Imagine the room to be a cardboard box. Then the box may be cut in various different ways so that the cardboard may be laid flat on the table. I show four of these ways and indicate in every case the relative positions of the spider and the fly and the straightened course which the spider must take, without going off the cardboard. These are the four most favourable cases, and it will be found that the shortest route is in No. 4, for it is only 40 feet in length (add the square of 32 to the square of 24 and extract the square root).

It will be seen that the spider actually passes along five of the six sides of the room! Having marked the route, fold the box up (removing the side the spider does not use), and the appearance of the shortest course is rather surprising. If the spider had taken what most persons will consider the obviously shortest route (that shown in No. 1), he would have gone 42 feet! Route No. 2 is 43.174 feet in length and route No. 3 is 40.718 feet. I will leave the reader to discover which are the shortest routes when the spider and fly are 2, 3, 4, 5, and 6 feet from the ceiling and floor respectively.

Greg classified this problem as “tricky”. The “tricky” part is to find out in how many different ways can the rectangular “box” be “cut and laid flat”. Once that is done, it’s (almost) just a matter of computing the shortest distance path between two given endpoints in $\mathbb{R}^2$. One needs to be careful when “flatting” the box because the “flattened” box is not a convex set in $\mathbb{R}^2$, and thus a line segment connecting the two given points will not necessarily be in that non-convex set.

However, I don’t like this solution all that much.
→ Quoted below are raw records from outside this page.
(* ===== verification/SystemFs.v ===== *)
(** * System checks: files and users

    system/src/fsx.rs (reading below the inspected root) and users.rs. The
    kernel is a parameter: what opening, [fstat], [read] and [getdents] answer.
    The answers do not change while the checks run. *)

From S2P Require Import Prelude Utf8 Paths Core External AuditLog Heuristics Chars.

(** ** fsx.rs *)
Module Fsx.

Definition MAX_READ : N := N.shiftl 1 20.
Definition MAX_DIR_ENTRIES : N := 20000.

Inductive Kind := KFile | KDir | KSymlink | KOther.
#[export] Instance Kind_eq_dec : EqDecision Kind.
Proof. solve_decision. Defined.

Record Meta := mkMeta { uid : N; gid : N; mode : N; kind : Kind; dev : N; ino : N }.

(** [struct stat], with the file type that its mode says. *)
Record Stat := mkStat {
  st_uid : N; st_gid : N; st_mode : N; st_type : Kind; st_dev : N; st_ino : N; st_size : Z }.

Definition from_stat (st : Stat) : Meta :=
  mkMeta (st_uid st) (st_gid st) (N.land (st_mode st) 0xFFF) (st_type st) (st_dev st) (st_ino st).

(** [m & bit != 0] *)
Definition bit (m b : N) : bool := negb (N.land m b =? 0).

Definition writable_by_non_root (m : Meta) : bool :=
  negb (uid m =? 0) || (bit (mode m) 0x10 && negb (gid m =? 0)) || bit (mode m) 0x2.

Definition dir_writable_by_non_root (m : Meta) : bool :=
  let sticky := bit (mode m) 0x200 in
  negb (uid m =? 0) || (negb sticky && bit (mode m) 0x10 && negb (gid m =? 0))
  || (negb sticky && bit (mode m) 0x2).

Record OFlags := mkFlags {
  o_path : bool; o_directory : bool; o_nofollow : bool; o_nonblock : bool; o_cloexec : bool; o_noctty : bool }.

(** What one [read] answers: octets (none at the end of the file), [EINTR], or
    another error. *)
Inductive Turn := Data (chunk : bytes) | Interrupted | ReadError (errno : N).

(** The kernel, with errors as their [errno]. [openat2] is called with
    [RESOLVE_IN_ROOT] and [RESOLVE_NO_MAGICLINKS]; [reads] are the answers of
    successive reads of a descriptor (then the end of the file), [getdents]
    the entries of a directory in its order, [fd_link] what
    [/proc/self/fd/N] links to. *)
Class Kernel := {
  Fd : Type;
  open : path → OFlags → result N Fd;
  openat2 : Fd → path → OFlags → result N Fd;
  fstat : Fd → result N Stat;
  stat_path : path → result N Stat;
  reads : Fd → list Turn;
  getdents : Fd → result N (list (result N (bytes * Kind)));
  fd_link : Fd → result N path }.

Section WithKernel.
Context `{Kernel}.

Record Text := mkText { text : Chars.text; meta : Meta; truncated : bool }.
Record Entry := mkEntry { name : string; entry_kind : Kind }.
Record Root := mkRoot { dir : Fd; root_path : path; live : bool }.

Definition os {A} (r : result N A) : result IoError A := map_err Os r.

Definition open_root (p : path) : result IoError Root :=
  dir ← os (open p (mkFlags false true false false true false));
  let live := match fstat dir, stat_path "/" with
              | Ok a, Ok b => (st_dev a =? st_dev b) && (st_ino a =? st_ino b)
              | _, _ => false
              end in
  Ok (mkRoot dir p live).

(** [p.strip_prefix("/")]: what is left of an absolute path, without the empty
    and [.] segments at its ends. *)
Fixpoint skip_dots (segs : list string) : list string :=
  match segs with
  | s :: r => if bool_decide (s = ""%string) || bool_decide (s = "."%string) then skip_dots r else segs
  | [] => []
  end.
Definition strip_root (p : path) : option path :=
  if is_absolute p
  then Some (String.concat "/" (reverse (skip_dots (reverse (skip_dots (split_on slash p))))))
  else None.

Definition relative (logical : path) : path :=
  let rel := default logical (strip_root logical) in
  if bool_decide (rel = ""%string) then "."%string else rel.

Definition ENOSYS : N := 38.

Definition open_at (r : Root) (logical : path) (flags : OFlags) : result IoError Fd :=
  let flags := mkFlags (o_path flags) (o_directory flags) (o_nofollow flags) (o_nonblock flags) true
                 (negb (o_path flags)) in
  match openat2 (dir r) (relative logical) flags with
  | Err e =>
      if e =? ENOSYS then
        if live r then os (open logical flags)
        else Err (OtherError "inspecting another root needs openat2 (Linux 5.6 or later)")
      else Err (Os e)
  | Ok fd => Ok fd
  end.

Definition no_flags : OFlags := mkFlags false false false false false false.
Definition PATH : OFlags := mkFlags true false false false false false.
Definition PATH_NOFOLLOW : OFlags := mkFlags true false true false false false.
Definition NONBLOCK : OFlags := mkFlags false false false true false false.
Definition DIRECTORY : OFlags := mkFlags false true false false false false.

Definition meta_of (r : Root) (logical : path) (flags : OFlags) : result IoError Meta :=
  fd ← open_at r logical flags;
  st ← os (fstat fd);
  Ok (from_stat st).
Definition stat (r : Root) (logical : path) : result IoError Meta := meta_of r logical PATH.
Definition lstat (r : Root) (logical : path) : result IoError Meta := meta_of r logical PATH_NOFOLLOW.

(** The loop of [read_text], with [room] octets left in the buffer. *)
Fixpoint fill (room : N) (turns : list Turn) : result N bytes :=
  if room =? 0 then Ok []
  else match turns with
       | [] => Ok []
       | Data chunk :: turns =>
           let got := takeN room chunk in
           if bool_decide (got = []) then Ok []
           else rest ← fill (room - vlen got) turns; Ok (got ++ rest)
       | Interrupted :: turns => fill room turns
       | ReadError e :: _ => Err e
       end.

Definition not_regular : IoError := OtherError "not a regular file".

Definition read_text (r : Root) (logical : path) : result IoError Text :=
  fd ← open_at r logical NONBLOCK;
  st ← os (fstat fd);
  let m := from_stat st in
  _ ← reject_if (negb (bool_decide (kind m = KFile))) not_regular;
  buf ← os (fill (MAX_READ + 1) (reads fd));
  Ok (mkText (decode_lossy (takeN MAX_READ buf)) m (MAX_READ <? vlen buf)).

(** The loop of [read_chunks]: the octets given to [f], or [None] when there
    are more than [max]. How they are cut into chunks does not matter. *)
Fixpoint drain (max total : N) (turns : list Turn) : result N (option bytes) :=
  match turns with
  | [] => Ok (Some [])
  | Data chunk :: turns =>
      if bool_decide (chunk = []) then Ok (Some [])
      else
        let total := total + vlen chunk in
        if max <? total then Ok None
        else (rest ← drain max total turns; Ok (option_map (app chunk) rest))
  | Interrupted :: turns => drain max total turns
  | ReadError e :: _ => Err e
  end.

Definition read_chunks (r : Root) (logical : path) (max : N) : result IoError (option bytes) :=
  fd ← open_at r logical NONBLOCK;
  st ← os (fstat fd);
  _ ← reject_if (negb (bool_decide (st_type st = KFile))) not_regular;
  let size := if (st_size st <? 0)%Z then u64_max else Z.to_N (st_size st) in
  if max <? size then Ok None else os (drain max 0 (reads fd)).

(** The loop of [read_dir] with the entries kept so far. *)
Fixpoint list_entries (out : list Entry) (n : N) (es : list (result N (bytes * Kind)))
    : result N (list Entry) :=
  match es with
  | [] => Ok out
  | Err e :: _ => Err e
  | Ok (raw, k) :: es =>
      let name := of_chars (decode_lossy raw) in
      if bool_decide (name = "."%string) || bool_decide (name = ".."%string) then list_entries out n es
      else
        let out := out ++ [mkEntry name k] in
        if MAX_DIR_ENTRIES <=? n + 1 then Ok out else list_entries out (n + 1) es
  end.

Definition read_dir (r : Root) (logical : path) : result IoError (list Entry) :=
  fd ← open_at r logical DIRECTORY;
  es ← os (getdents fd);
  out ← os (list_entries [] 0 es);
  Ok (sort_by (λ a b, cmp_str (name a) (name b)) out).

Definition host_path (r : Root) (logical : path) : result IoError path :=
  fd ← open_at r logical PATH;
  st ← os (fstat fd);
  _ ← reject_if (negb (bool_decide (st_type st = KFile))) not_regular;
  link ← os (fd_link fd);
  again ← os (stat_path link);
  _ ← reject_if (negb (st_dev again =? st_dev st) || negb (st_ino again =? st_ino st))
        (OtherError "file changed while resolving");
  Ok link.
End WithKernel.
End Fsx.
#[export] Existing Instance Fsx.Kind_eq_dec.
Abbreviation Kernel := Fsx.Kernel.

(** ** users.rs *)
Module Users.

Record User := mkUser { name : string; uid : N; home : path }.

Definition NO_LOGIN : list string := ["nologin"; "false"; "sync"; "shutdown"; "halt"]%string.

(** One line, with the users found so far. *)
Definition passwd_line (out : list User) (line : text) : list User :=
  match split (is_char 58) line with
  | f0 :: _ :: f2 :: _ :: _ :: f5 :: f6 :: _ =>
      if bool_decide (f0 = []) || starts f0 "#" then out
      else match parse_u32 f2 with
           | None => out
           | Some uid =>
               if negb (starts f5 "/") || is_lit f5 "/" then out
               else
                 let shell := last_piece (is_char 47) f6 in
                 let login := negb (bool_decide (shell = [])) && negb (among_lits NO_LOGIN shell) in
                 if negb ((uid =? 0) || login || ((1000 <=? uid) && (uid <? 65534))) then out
                 else if existsb (λ u, path_eq (home u) (of_chars f5)) out then out
                 else out ++ [mkUser (of_chars f0) uid (of_chars f5)]
           end
  | _ => out
  end.

Definition parse_passwd (t : text) : list User := foldl passwd_line [] (takeN 100000 (lines t)).
End Users.
Abbreviation User := Users.User.
Definition joined (sep : string) (l : list string) : string := String.concat sep l.

(** [Run::finish] *)
Definition finish (id title : string) : M CheckResult :=
  c ← cancelled;
  _ ← when c (_ ← set_partial; note "cancelled");
  p ← get partial;
  e ← get examined;
  n ← get notes;
  mret (mkResult id title (if p : bool then Partial else Completed) e
          (if bool_decide (n = []) then None else Some (joined "; " n))).

Definition skipped (id title : string) (st : CheckStatus) (why : string) : CheckResult :=
  mkResult id title st 0 (Some why).

Record Found := mkFound {
  f_mechanism : PersistenceMechanism; f_scope : PersistenceScope; f_location : path;
  f_command : option Chars.text; f_enabled : option bool; f_detail : option string;
  def_meta : option Meta; owner_uid : option N; find_executable : bool }.

Definition ignored_error (e : IoError) : bool := bool_decide (e = Os 2) || bool_decide (e = Os 20) || bool_decide (e = Os 40).
Definition denied (e : IoError) : bool := bool_decide (e = Os 1) || bool_decide (e = Os 13).

Definition io_error (p : path) (e : IoError) : M unit :=
  if ignored_error e then mret tt
  else
    _ ← set_partial;
    modify (λ s, set_results (findings s) (persistence s)
      (issues s ++ [Report.Build_ScanIssue (Some (ObservedPath.from_path p))
                      (if denied e then Report.PermissionDenied else Report.Io)
                      (Some DETECTOR_ID) (io_text e) None]) (seen s) s).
It sure works, but if points A and B were displaced from their original places, one would have to draw the 4 different “flattened” boxes once again, and then compute the distances for each case. That is not very elegant. There has got to be a nicer, more general way of solving this problem. I am still thinking of it. It’s not easy (at least for me).

Even nicer would be to devise a method to compute the shortest distance between two given points on the surface of a polyhedron, subject to the constraint that the shortest distance path must lie on the polyhedron’s surface. This is probably hard, so one could make it a bit easier by saying that the polyhedron is regular and convex, for example. Please note that I am rambling here. I will be back to this topic in a future post, when my ideas are clearer.

### The Spider and the Fly

April 3, 2007

[ image courtesy of Futility Closet ]

Here’s an interesting puzzle named the spider and the fly, from Henry Ernest Dudeney (via Futility Closet):

Inside a rectangular room, measuring 30 feet in length and 12 feet in width and height, a spider is at a point on the middle of one of the end walls, 1 foot from the ceiling, as at A, and a fly is on the opposite wall, 1 foot from the floor in the centre, as shown at B. What is the shortest distance that the spider must crawl in order to reach the fly, which remains stationary? Of course the spider never drops or uses its web, but crawls fairly.

This puzzle was posted yesterday by Greg Ross, and he promised that he would publish the solution today. I am looking forwards to that. Greg classified this puzzle as “tricky”. I would not classify it as “tricky”, but rather as “not-so-obvious”. After some reasoning, one should be able to come up with a solution (which may not be unique).

I will await for Greg’s solution and comment on it. I will then present my own solution to the general case problem, and attempt to show you that this problem is deeper and richer than it may appear at first sight.